Researchers have developed vaccines and are starting to test them on animals, and if that goes well there could be human trials later in the year.
But even if scientists can celebrate having developed a vaccine before Christmas, there is still the massive job of being able to mass-produce it.
It means, realistically, one would not be ready until at least the middle of next year.
All of this is happening on an unprecedented timescale and using new approaches to vaccines, so there are no guarantees everything will go smoothly.
Remember there are four coronaviruses that already circulate in human beings. They cause the common cold, and we don’t have vaccines for any of them.
Would it protect people of all ages?
It will, almost inevitably, be less successful in older people. This is not because of the vaccine itself, but aged immune systems do not respond as well to immunisation. We see this every year with the flu jab.
All medicines, even Paracetamol, have side effects. But without clinical trials it is impossible to know what the side effects of an experimental vaccine may be.
Until a vaccine is ready what treatments are there?
Vaccines prevent infections and the best way of doing that at the moment is good hygiene.
If you are infected by coronavirus, then for most people it would be mild. There are some anti-viral drugs being used in clinical trials, but we cannot say for sure that any of these work.
How do you create a vaccine?
Vaccines harmlessly show viruses or bacteria (or even small parts of them) to the immune system. The body’s defences recognise them as an invader and then learn how to fight it.
Then if the body is ever exposed for real, it already knows how to fight the infection.
The main method of vaccination for decades has been to use the original virus.
The measles, mumps and rubella (MMR) vaccine is made by using weakened versions of those viruses that cannot cause a full-blown infection. The seasonal flu jab is made by taking the main strains of flu doing the rounds and completely disabling them.
The work on a new coronavirus vaccine is using newer, and less tested, approaches called “plug and play” vaccines.
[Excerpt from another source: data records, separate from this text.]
(** * Integration-test result summaries: [scripts/gha/summarize_test_results.py]

    A shallow embedding of the summary script and the properties of its
    configuration compaction, its aggregation and its three renderings.

    Conventions of the embedding.
    - A Python [str] is a [string]; each character stands for the code point
      of the same number (0..255).
    - A Python [dict] is an association list with pairwise distinct keys, in
      insertion order (the order in which [items()] and [keys()] iterate).
    - A Python [set] of strings is a duplicate-free list in insertion order.
      The order in which Python iterates over a set is not fixed by the
      language (it follows the string hashes); it is the parameter
      [set_iter] of the development.
    - A raised exception is the [Err] case of [result].
    - [BUILD_CONFIGS] and [TEST_DEVICES] come from the module
      [print_matrix_configuration]; they are parameters. *)

From Stdlib Require Import String Ascii List Bool Arith Lia.
From Stdlib Require DecimalString.
From Stdlib Require Import Permutation Sorted.
Import ListNotations.
Open Scope list_scope.
Open Scope string_scope.

Set Implicit Arguments.

(** ** Exceptions *)

Inductive exn : Type :=
| IndexError
| KeyError
| TypeError
| AttributeError
| JSONDecodeError.

Inductive result (A : Type) : Type :=
| Ok (a : A)
| Err (e : exn).

Arguments Ok {A} a.
Arguments Err {A} e.

Definition bind {A B : Type} (r : result A) (k : A -> result B) : result B :=
  match r with
  | Ok a => k a
  | Err e => Err e
  end.

Notation "x <- r ;; k" := (bind r (fun x => k))
  (at level 61, r at next level, right associativity).

Definition is_ok {A : Type} (r : result A) : bool :=
  match r with Ok _ => true | Err _ => false end.

(** [for x in xs: acc = f(acc, x)], leaving at the first exception. *)
Fixpoint foldM {A B : Type} (f : A -> B -> result A) (acc : A) (xs : list B)
  : result A :=
  match xs with
  | [] => Ok acc
  | x :: xs' => acc' <- f acc x ;; foldM f acc' xs'
  end.

(** ** Python strings *)

Module PyStr.

Local Open Scope nat_scope.

Definition code (c : ascii) : nat := nat_of_ascii c.

Definition between (lo hi n : nat) : bool := (lo <=? n) && (n <=? hi).

(** [str.isspace] on one character, as [str.split()] uses it. *)
Definition is_space (c : ascii) : bool :=
  let n := code c in
  between 9 13 n || between 28 32 n || (n =? 133) || (n =? 160).

(** The class [\w] of a [str] pattern: alphanumeric characters and [_]. *)
Definition is_word (c : ascii) : bool :=
  let n := code c in
  between 48 57 n || between 65 90 n || between 97 122 n || (n =? 95)
  || (n =? 170) || (n =? 178) || (n =? 179) || (n =? 181) || (n =? 185)
  || (n =? 186) || between 188 190 n || between 192 214 n
  || between 216 246 n || between 248 255 n.

(** [str.isprintable] on one character, as [repr] uses it. *)
Definition is_printable (c : ascii) : bool :=
  let n := code c in
  between 32 126 n || (between 161 255 n && negb (n =? 173)).

Definition newline : ascii := ascii_of_nat 10.
Definition quote : ascii := "'"%char.
Definition dquote : ascii := ascii_of_nat 34.
Definition backslash : ascii := "\"%char.

Fixpoint has_char (c : ascii) (s : string) : bool :=
  match s with
  | EmptyString => false
  | String d s' => Ascii.eqb c d || has_char c s'
  end.

(** [s.replace(c, '')] for a one-character [c]. *)
Fixpoint remove_char (c : ascii) (s : string) : string :=
  match s with
  | EmptyString => EmptyString
  | String d s' =>
      if Ascii.eqb c d then remove_char c s' else String d (remove_char c s')
  end.

(** [re.sub(c, d, s)] for one-character, non-special [c] and [d]. *)
Fixpoint replace_char (c d : ascii) (s : string) : string :=
  match s with
  | EmptyString => EmptyString
  | String e s' =>
      String (if Ascii.eqb c e then d else e) (replace_char c d s')
  end.

Fixpoint repeat_char (c : ascii) (n : nat) : string :=
  match n with
  | O => EmptyString
  | S n' => String c (repeat_char c n')
  end.

(** [s.ljust(width)] *)
Definition ljust (s : string) (width : nat) : string :=
  s ++ repeat_char " "%char (width - String.length s).

(** [sep.join(parts)] *)
Definition join (sep : string) (parts : list string) : string :=
  String.concat sep parts.

(** [sub in s] *)
Fixpoint py_in (sub s : string) : bool :=
  String.prefix sub s ||
  match s with
  | EmptyString => false
  | String _ s' => py_in sub s'
  end.

(** ["%d" % n] for a length [n]. *)
Definition dec (n : nat) : string := DecimalString.NilEmpty.string_of_uint (Nat.to_uint n).

Definition hex_digit (n : nat) : ascii :=
  if n <? 10 then ascii_of_nat (48 + n) else ascii_of_nat (87 + n).
(** [Object.keys(o)] *)
Definition keys (o : list (string * A)) : list string := map fst o.

(** [Object.assign(target, source)] *)
Definition assign (target source : list (string * A)) : list (string * A) :=
  fold_left (fun t e => set t (fst e) (snd e)) source target.
End OwnProperties.

(** ** Values *)

#[local] Unset Elimination Schemes.

Inductive value : Type :=
| JUndefined
| JNull
| JBool (b : bool)
| JNum (q : Q)
| JStr (s : string)
| JArr (elems : list value)
| JObj (props : list (string * value)).

#[local] Set Elimination Schemes.

Definition object : Type := list (string * value).

(** [o[k]], [undefined] when [k] is not an own property. *)
Definition get (o : object) (k : string) : value :=
  match lookup o k with
  | Some v => v
  | None => JUndefined
  end.

(** Truthiness, as [||] tests it. *)
Definition truthy (v : value) : bool :=
  match v with
  | JUndefined | JNull => false
  | JBool b => b
  | JNum q => negb (Qeq_bool q 0)
  | JStr s => negb (String.eqb s "")
  | JArr _ | JObj _ => true
  end.

(** [Array.isArray] *)
Definition isArray (v : value) : bool :=
  match v with
  | JArr _ => true
  | _ => false
  end.

(** ** lodash

    lodash is an outside dependency; its functions are modelled from their
    documentation. *)

(** [_.isEqual]: deep comparison; arrays element by element, objects by
    their own properties whatever the order of the keys. *)
Fixpoint isEqual (a b : value) {struct a} : bool :=
  match a, b with
  | JUndefined, JUndefined => true
  | JNull, JNull => true
  | JBool x, JBool y => Bool.eqb x y
  | JNum x, JNum y => Qeq_bool x y
  | JStr x, JStr y => String.eqb x y
  | JArr xs, JArr ys =>
      (fix elements (xs ys : list value) {struct xs} : bool :=
         match xs, ys with
         | [], [] => true
         | x :: xs', y :: ys' => isEqual x y && elements xs' ys'
         | _, _ => false
         end) xs ys
  | JObj xs, JObj ys =>
      Nat.eqb (List.length xs) (List.length ys) &&
      (fix properties (xs : list (string * value)) {struct xs} : bool :=
         match xs with
         | [] => true
         | (k, v) :: xs' =>
             match lookup ys k with
             | Some w => isEqual v w
             | None => false
             end && properties xs'
         end) xs
  | _, _ => false
  end.

(** Membership up to a comparator, [arrayIncludesWith]. *)
Definition includesWith {A : Type} (cmp : A -> A -> bool) (l : list A) (x : A) : bool :=
  existsb (cmp x) l.

(** [_.uniqWith]: the first occurrence of every value, in order. *)
Definition uniqWith {A : Type} (cmp : A -> A -> bool) (l : list A) : list A :=
  fold_left (fun result x => if includesWith cmp result x then result else result ++ [x])
            l [].

(** An argument that is not an array counts as an empty one. *)
Definition castArray (v : value) : list value :=
  match v with
  | JArr l => l
  | _ => []
  end.

(** [_.unionWith(a, b, cmp)]: unique values, in order, from both arrays. *)
Definition unionWith (a b : value) (cmp : value -> value -> bool) : list value :=
  uniqWith cmp (castArray a ++ castArray b).

(** [_.intersectionWith(a, b, cmp)]: unique values of the first array that
    are included in the second; order and values come from the first. *)
Definition intersectionWith (a b : value) (cmp : value -> value -> bool) : list value :=
  uniqWith cmp (filter (includesWith cmp (castArray b)) (castArray a)).

(** [_.union] on two arrays of keys. *)
Definition union (a b : list string) : list string :=
  uniqWith String.eqb (a ++ b).

(** ** Paths and failures *)

Inductive segment : Type :=
| Key (k : string)
| Index (i : nat).

Definition path : Type := list segment.

(** The [throw] sites of the source. *)
Inductive error : Type :=
| AdditionalItemsNotSupported (at_ : path)
| MixedFormsNotSupported (at_ : path)
| AdditionalPropertiesNotSupported (at_ : path)
| Collision (keyword : string) (at_ : path)
| KeywordNotSupported (keyword : string) (at_ : path)
| CannotCollapseBoolean (at_ : path).

Definition quote : string := String (ascii_of_nat 34) EmptyString.

Definition segment_to_string (s : segment) : string :=
  match s with
  | Key k => k
  | Index i => NilEmpty.string_of_uint (Nat.to_uint i)
  end.

(** [parentPath.join('/')] *)
Definition join (p : path) : string :=
  String.concat "/" (map segment_to_string p).

(** The string the source throws. *)
Definition message (e : error) : string :=
  match e with
  | AdditionalItemsNotSupported p =>
      quote ++ "additionalItems" ++ quote ++ " not supported at /" ++ join p
  | MixedFormsNotSupported p =>
      "Mixed schema and array form of " ++ quote ++ "items" ++ quote
        ++ " not supported at /" ++ join p
  | AdditionalPropertiesNotSupported p =>
      quote ++ "additionalProperties" ++ quote ++ " not supported at /" ++ join p
  | Collision k p =>
      "Collision for keyword " ++ quote ++ k ++ quote ++ " at /" ++ join p
  | KeywordNotSupported k p =>
      "Keyword " ++ quote ++ k ++ quote ++ " not supported at /" ++ join p
  | CannotCollapseBoolean p =>
      "Cannot collapse boolean schemas at /" ++ join p
  end.

Inductive result (A : Type) : Type :=
| Ok (a : A)
| Throw (e : error)
| ShapeMismatch
| OutOfFuel.

Arguments Ok {A} a.
Arguments Throw {A} e.
Arguments ShapeMismatch {A}.
Arguments OutOfFuel {A}.

Definition bind {A B : Type} (c : result A) (k : A -> result B) : result B :=
  match c with
  | Ok a => k a
  | Throw e => Throw e
  | ShapeMismatch => ShapeMismatch
  | OutOfFuel => OutOfFuel
  end.

Notation "' p <- c ;; k" := (bind c (fun p => k))
  (at level 61, p pattern, c at next level, right associativity).

(** The state a merge function works on: the parent and the subschema. *)
Definition state : Type := (object * object)%type.

(** ** Vocabularies *)

(** The merge functions a vocabulary can name. *)
Inductive handler : Type :=
| H_or
| H_maxOfMin
| H_minOfMax
| H_exclusiveComparison
| H_arrayUnion
| H_arrayIntersection
| H_singleValueOrArrayIntersection
| H_collapseArrayOrSingleSchemas
| H_collapseObjectOfSchemas
| H_parentWins
| H_collision
| H_notSupported.

Definition vocabulary : Type := list (string * handler).

Definition DRAFT_04_NO_ID : vocabulary :=
  [ ("type", H_singleValueOrArrayIntersection);
    ("enum", H_arrayIntersection);
    ("minimum", H_exclusiveComparison);
    ("maximum", H_exclusiveComparison);
    ("multipleOf", H_collision);
    ("minLength", H_maxOfMin);
    ("maxLength", H_minOfMax);
    ("pattern", H_collision);
    ("items", H_collapseArrayOrSingleSchemas);
    ("additionalItems", H_notSupported);
    ("minItems", H_maxOfMin);
    ("maxItems", H_minOfMax);
    ("uniqueItems", H_or);
    ("properties", H_collapseObjectOfSchemas);
    ("patternProperties", H_collapseObjectOfSchemas);
    ("additionalProperties", H_notSupported);
    ("dependencies", H_notSupported);
    ("required", H_arrayUnion);
    ("minProperties", H_maxOfMin);
    ("maxProperties", H_minOfMax);
    ("allOf", H_parentWins);
    ("anyOf", H_collision);
    ("oneOf", H_collision);
    ("not", H_collision);
    ("title", H_parentWins);
    ("description", H_parentWins);
    ("default", H_parentWins);
    ("format", H_collision);
    ("definitions", H_parentWins);
    ("$ref", H_notSupported) ].

Definition DRAFT_04 : vocabulary :=
  assign (assign [] DRAFT_04_NO_ID) [ ("id", H_parentWins) ].

Definition DRAFT_04_HYPER : vocabulary :=
  assign (assign [] DRAFT_04)
    [ ("links", H_arrayUnion);
      ("readOnly", H_or);
      ("media", H_collision);
      ("pathStart", H_notSupported);
      ("fragmentResolution", H_notSupported) ].

Definition DRAFT_06 : vocabulary :=
  assign (assign [] DRAFT_04_NO_ID)
    [ ("$id", H_parentWins);
      ("const", H_collision);
      ("minimum", H_maxOfMin);
      ("exclusiveMinimum", H_maxOfMin);
      ("maximum", H_minOfMax);
      ("exclusiveMaximum", H_minOfMax);
      ("propertyNames", H_collapseObjectOfSchemas);
      ("examples", H_arrayUnion) ].

Definition DRAFT_06_HYPER : vocabulary :=
  assign (assign [] DRAFT_06)
    [ ("base", H_collision);
      ("links", H_arrayUnion);
      ("readOnly", H_or);
      ("media", H_collision) ].

Definition DRAFT_07 : vocabulary :=
  assign (assign [] DRAFT_06)
    [ ("if", H_collision);
      ("then", H_collision);
      ("else", H_collision);
      ("readOnly", H_or);
      ("writeOnly", H_or);
      ("contentMediaType", H_collision);
      ("contentEncoding", H_collision) ].

Definition DRAFT_07_HYPER : vocabulary :=
  assign (assign [] DRAFT_07)
    [ ("base", H_collision);
      ("links", H_arrayUnion) ].
(** The first part of [collect_metrics] leaves [metrics] and
    [metrics["local"]] as they were displayed. *)
Lemma keeps_global (s : state) :
  let n := length (heap s) in
  keeps (heap (metrics_display s)) (n + 7)%nat
    (fun k => k = (n + 5)%nat \/ k = (n + 6)%nat) (fun _ => True)
    (collect_metrics_global srv json_dumps self (Ref (n + 6)%nat)).
Proof.
  intros n. unfold collect_metrics_global.
  set (h0 := heap (metrics_display s)).
  set (protected := fun k => k = (n + 5)%nat \/ k = (n + 6)%nat).
  assert (keeps h0 (n + 7)%nat protected (fun v => v = Ref n)
            (getitem (Ref (n + 6)%nat) "global")) as Hglobal.
  { eapply (keeps_getitem_known h0 (n + 7)%nat protected (n + 6)%nat).
    - lia.
    - by right.
    - subst h0 n. unfold metrics_display. cbn [heap]. by rewrite lookup_tail.
    - by rewrite lookup_insert_eq. }
  assert (writable (n + 7)%nat protected (Ref n)) as Hn.
  { right. unfold protected. lia. }
  apply (keeps_bind _ _ _ (fun _ => True)).
  { apply keeps_for_each. intros view. cbv zeta.
    apply (keeps_bind _ _ _ (writable (n + 7)%nat protected));
      [apply keeps_get_metrics|]. intros rows _.
    apply (keeps_bind _ _ _ (fun _ => True));
      [apply keeps_assert_one_row|]. intros _ _.
    apply (keeps_bind _ _ _ (fun _ => True));
      [apply keeps_getitem_index|]. intros row _.
    apply (keeps_bind _ _ _ (fun v => v = Ref n)); [exact Hglobal|].
    intros of_global ->. by apply keeps_setitem. }
  intros _ _.
  apply (keeps_bind _ _ _ (writable (n + 7)%nat protected));
    [apply keeps_get_stat_statements|]. intros statements _.
  apply (keeps_bind _ _ _ (fun _ => True)); [apply keeps_json_dumps|].
  intros dumped _.
  apply (keeps_bind _ _ _ (writable (n + 7)%nat protected)); [apply keeps_alloc|].
  intros blank _.
  apply (keeps_bind _ _ _ (fun v => v = Ref n)); [exact Hglobal|].
  intros of_global ->. by apply keeps_setitem.
Qed.

Lemma aggregated_local_stats_database (l : loc) (entries : gmap dkey val)
    (data : val) (s : state) :
  heap s !! l = Some (ODict entries) ->
  entries !! KStr "database" = Some data ->
  _aggregated_local_stats srv local_categories (Ref l) s
  = (Raise (KeyError (KStr "pg_stat_database")), s).
Proof.
  intros Hl Hdata. unfold _aggregated_local_stats, for_each_item.
  rewrite run_bind, run_bind, (run_dict_entries l entries) by done.
  unfold local_categories. cbn [for_each]. rewrite run_bind.
  by rewrite Hdata.
Qed.

(** [collect_metrics] never returns and never resets the statistics: its
    class dictionary [PG_STAT_LOCAL_QUERY] has no query for the database
    views, so that, once the global views and the statements are read,
    [_aggregated_local_stats] raises [KeyError] on the first view of the
    first category, before any local statistic is read. *)
Theorem collect_metrics_never_returns (s : state) :
  let n := length (heap s) in
  let out := collect_metrics srv int_of_str json_dumps self s in
  let global :=
    collect_metrics_global srv json_dumps self (Ref (n + 6)%nat)
      (metrics_display s) in
  out = (match global.1 with
         | Ok _ => Raise (KeyError (KStr "pg_stat_database"))
         | Raise e => Raise e
         end, global.2)
  /\ exists evs, trace out.2 = trace s ++ evs
                 /\ forallb not_stat_reset evs = true.
Proof.
  intros n out global.
  assert (out = (match global.1 with
                 | Ok _ => Raise (KeyError (KStr "pg_stat_database"))
                 | Raise e => Raise e
                 end, global.2)) as Hout.
  { subst out. rewrite collect_metrics_unfold. fold n. rewrite run_bind.
    fold global.
    destruct (keeps_global s (metrics_display s)) as [Hkept _].
    { split; [unfold metrics_display; cbn [heap]; rewrite length_app; cbn; lia|]. done. }
    fold n in Hkept. fold global in Hkept.
    destruct global as [[[]|e] s2]; [|done]. cbn [fst snd] in *.
    destruct Hkept as [Hb Hkept].
    rewrite run_bind.
    erewrite (run_getitem_dict (n + 6)%nat);
      [| rewrite Hkept; [unfold metrics_display; cbn [heap]; subst n; by rewrite lookup_tail | lia | by right]
       | by rewrite lookup_insert_ne, lookup_singleton_eq ].
    rewrite run_bind.
    erewrite aggregated_local_stats_database;
      [ done
      | rewrite Hkept; [unfold metrics_display; cbn [heap]; subst n; by rewrite lookup_tail | lia | by left]
      | by rewrite lookup_insert_eq ]. }
  split; [done|]. rewrite Hout. cbn [snd].
  destruct (no_stat_reset_global (Ref (n + 6)%nat) (metrics_display s))
    as (evs & Ht & Hevs).
  exists evs. by split.
Qed.

End CollectMetrics.

Lemma collect_metrics_never_returns_example :
  (collect_metrics healthy_server no_int_of_str sample_json_dumps
     sample_collector empty_store).1
  = Raise (KeyError (KStr "pg_stat_database")).
Proof.
  destruct (collect_metrics_never_returns healthy_server no_int_of_str
              sample_json_dumps sample_collector empty_store) as [Hout _].
  rewrite Hout. vm_compute. reflexivity.
Defined.

(** ** Statement statistics *)

Lemma forallb_nothing (evs : list event) : forallb nothing evs = true -> evs = [].
Proof. by destruct evs. Qed.

Section Statements.

Variable srv : server.

Lemma get_metrics_sends (query : string) (s : state) :
  trace (_get_metrics srv query s).2 = trace s ++ [EFetch query]
  /\ forall v, (_get_metrics srv query s).1 = Ok v ->
       v = Ref (length (heap s))
       /\ exists rows col, srv (trace s) (EFetch query) = Rows rows col.
Proof.
  unfold _get_metrics. rewrite run_bind, run_alloc, run_bind, run_cmd.
  cbn [heap trace].
  destruct (srv (trace s) (EFetch query)) as [| |rows col]; [done..|].
  rewrite run_bind.
  match goal with |- context [?loop ?st] =>
    match type of loop with M unit =>
      assert (only nothing loop) as Hloop
    end
  end.
  { destruct (0 <? length rows)%nat; sends. }
  match goal with |- context [?loop ?st] =>
    match type of loop with M unit =>
      destruct (Hloop st) as (evs & Ht & ->%forallb_nothing);
      destruct (loop st) as [[[]|e] s2]
    end
  end; cbn [fst snd trace] in *; rewrite ?run_ret; cbn [fst snd];
    rewrite Ht, app_nil_r.
  - split; [done|]. intros v [= <-]. split; [done|]. by eexists _, _.
  - done.
Qed.

Lemma load_stat_statements_sends : only not_exec (_load_stat_statements srv).
Proof.
  unfold _load_stat_statements, raw_execute, commit, rollback.
  sends. by apply only_cmd.
Qed.

Lemma same_heap_bind {A B} (m : M A) (f : A -> M B) :
  (forall s, heap (m s).2 = heap s) ->
  (forall a s, heap (f a s).2 = heap s) ->
  forall s, heap ((m ≫= f) s).2 = heap s.
Proof.
  intros Hm Hf s. rewrite run_bind. specialize (Hm s).
  destruct (m s) as [[a|e] s1]; cbn [snd] in *; [|done].
  by rewrite Hf.
Qed.

Lemma same_heap_try_any {A} (m h : M A) :
  (forall s, heap (m s).2 = heap s) ->
  (forall s, heap (h s).2 = heap s) ->
  forall s, heap (try_any m h s).2 = heap s.
Proof.
  intros Hm Hh s. unfold try_any. specialize (Hm s).
  destruct (m s) as [[a|e] s1]; cbn [snd] in *; [done|].
  by rewrite Hh.
Qed.

Lemma same_heap_driver_call ev (s : state) :
  heap ((r ← send srv ev;
         match r with Failed => raise DriverError | _ => mret tt end) s).2
  = heap s.
Proof. rewrite run_bind. unfold send. by destruct (srv (trace s) ev). Qed.

Lemma load_stat_statements_heap (s : state) :
  heap (_load_stat_statements srv s).2 = heap s.
Proof.
  revert s. unfold _load_stat_statements.
  apply same_heap_bind; [intros s; by rewrite run_cmd|]. intros [res meta].
  apply same_heap_bind; [done|]. intros row.
  apply same_heap_bind; [done|]. intros count.
  cbv zeta. destruct (negb _); [|done].
  apply same_heap_try_any.
  - apply same_heap_bind; [apply same_heap_driver_call|]. intros _.
    apply same_heap_bind; [apply same_heap_driver_call|]. by intros _.
  - apply same_heap_bind; [apply same_heap_driver_call|]. by intros _.
Qed.

Lemma not_exec_no_reset (evs : list event) (sql : string) :
  forallb not_exec evs = true -> EExec sql ∈ evs -> False.
Proof.
  intros Hall Hin. rewrite forallb_forall in Hall.
  apply list_elem_of_In in Hin. by specialize (Hall _ Hin).
Qed.

Lemma raises_get_stat_statements :
  raises (fails_only_on check_module_sql) (_get_stat_statements srv).
Proof.
  unfold _get_stat_statements.
  apply raises_bind; [by intros s e|]. intros res.
  apply raises_bind; [apply raises_load_stat_statements|].
  intros [|]; [|apply raises_ret].
  apply raises_try_collector; [|apply raises_ret].
  intros e Hne sql' ->. by destruct (Hne sql').
Qed.

(** What [_get_stat_statements] does with a failure: a failing read of the
    statements or a failing reset never reaches the caller; the reset of
    the statement statistics is sent only as the last statement, directly
    after a read of the statements that the server answered; and whenever
    the reset was sent, successful or not, the rows that were read are
    returned. *)
Theorem get_stat_statements_outcomes (s : state) :
  let out := _get_stat_statements srv s in
  (forall sql, out.1 = Raise (PostgresCollectorException sql) ->
               sql = check_module_sql)
  /\ exists evs,
       trace out.2 = trace s ++ evs
       /\ (EExec stat_statements_reset_sql ∈ evs ->
           exists pre rows col,
             evs = pre ++ [ EFetch PG_STAT_STATEMENTS_EDA_SQL;
                            EExec stat_statements_reset_sql ]
             /\ forallb not_exec pre = true
             /\ srv (trace s ++ pre) (EFetch PG_STAT_STATEMENTS_EDA_SQL)
                = Rows rows col
             /\ out.1 = Ok (Ref (S (length (heap s))))).
Proof.
  intros out. split.
  { intros sql H. exact (raises_get_stat_statements s _ H sql eq_refl). }
  assert (out = _get_stat_statements srv s) as Hrun by done. clearbody out.
  unfold _get_stat_statements in Hrun.
  rewrite run_bind, run_alloc, run_bind in Hrun.
  set (s1 := {| heap := heap s ++ [OList []]; trace := trace s |}) in Hrun.
  destruct (load_stat_statements_sends s1) as (evs1 & Ht1 & Hevs1).
  pose proof (load_stat_statements_heap s1) as Hh1.
  change (trace s1) with (trace s) in Ht1.
  change (heap s1) with (heap s ++ [OList []]) in Hh1.
  destruct (_load_stat_statements srv s1) as [[[|]|e] s2];
    cbn [fst snd trace heap] in *.
  2,3: subst out; exists evs1; split; [done|];
       intros Hin; by destruct (not_exec_no_reset _ _ Hevs1 Hin).
  unfold try_collector at 1 in Hrun. rewrite run_bind in Hrun.
  destruct (get_metrics_sends PG_STAT_STATEMENTS_EDA_SQL s2) as [Ht2 Hok].
  destruct (_get_metrics srv PG_STAT_STATEMENTS_EDA_SQL s2) as [[rows|e] s3];
    cbn [fst snd] in *.
  - destruct (Hok rows eq_refl) as (-> & rws & col & Hreply).
    rewrite run_bind in Hrun. unfold try_collector in Hrun.
    rewrite run_cmd_wo_fetch in Hrun.
    exists (evs1 ++ [EFetch PG_STAT_STATEMENTS_EDA_SQL;
                     EExec stat_statements_reset_sql]).
    assert (Ref (length (heap s2)) = Ref (S (length (heap s)))) as Hres.
    { rewrite Hh1, length_app. cbn. f_equal. lia. }
    rewrite Hres in Hrun. rewrite Ht1 in Hreply.
    assert (trace out.2
            = trace s ++ evs1 ++ [EFetch PG_STAT_STATEMENTS_EDA_SQL;
                                  EExec stat_statements_reset_sql]
            /\ out.1 = Ok (Ref (S (length (heap s))))) as [Htr Hout].
    { destruct (srv (trace s3) (EExec stat_statements_reset_sql));
        subst out; cbn [fst snd trace heap mret M_ret ret];
        rewrite Ht2, Ht1; by rewrite <- !app_assoc. }
    split; [done|]. intros _. by exists evs1, rws, col.
  - exists (evs1 ++ [EFetch PG_STAT_STATEMENTS_EDA_SQL]).
    assert (EExec stat_statements_reset_sql
              ∈ evs1 ++ [EFetch PG_STAT_STATEMENTS_EDA_SQL] -> False) as Hno.
    { intros [Hin|Hin]%elem_of_app; [by eapply not_exec_no_reset|].
      by apply list_elem_of_singleton in Hin. }
    assert (trace out.2
            = trace s ++ evs1 ++ [EFetch PG_STAT_STATEMENTS_EDA_SQL]) as Htr.
    { destruct e; subst out; cbn [fst snd trace heap mret M_ret ret];
        rewrite Ht2, Ht1; by rewrite <- !app_assoc. }
    by split.
Qed.

End Statements.

(** ** The collector object *)

Lemma split_char_free (c : ascii) (s : string) :
  has_char c s = false -> split_char c s = [s].
Proof.
  induction s as [|a s IH]; [done|]. cbn [has_char split_char].
  intros [Ha Hs]%orb_false_elim. apply bool_decide_eq_false in Ha.
  rewrite decide_False by done. by rewrite IH.
Qed.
Because we know the genetic code of the new coronavirus, Sars-CoV-2, we now have the complete blueprint for building that virus.
Some vaccine scientists are lifting small sections of the coronavirus’s genetic code and putting it into other, completely harmless, viruses.
Now you can “infect” someone with the harmless bug and in theory give some immunity against infection.
Other groups are using pieces of raw genetic code (either DNA or RNA depending on the approach) which, once injected into the body, should start producing bits of viral proteins which the immune system again can learn to fight.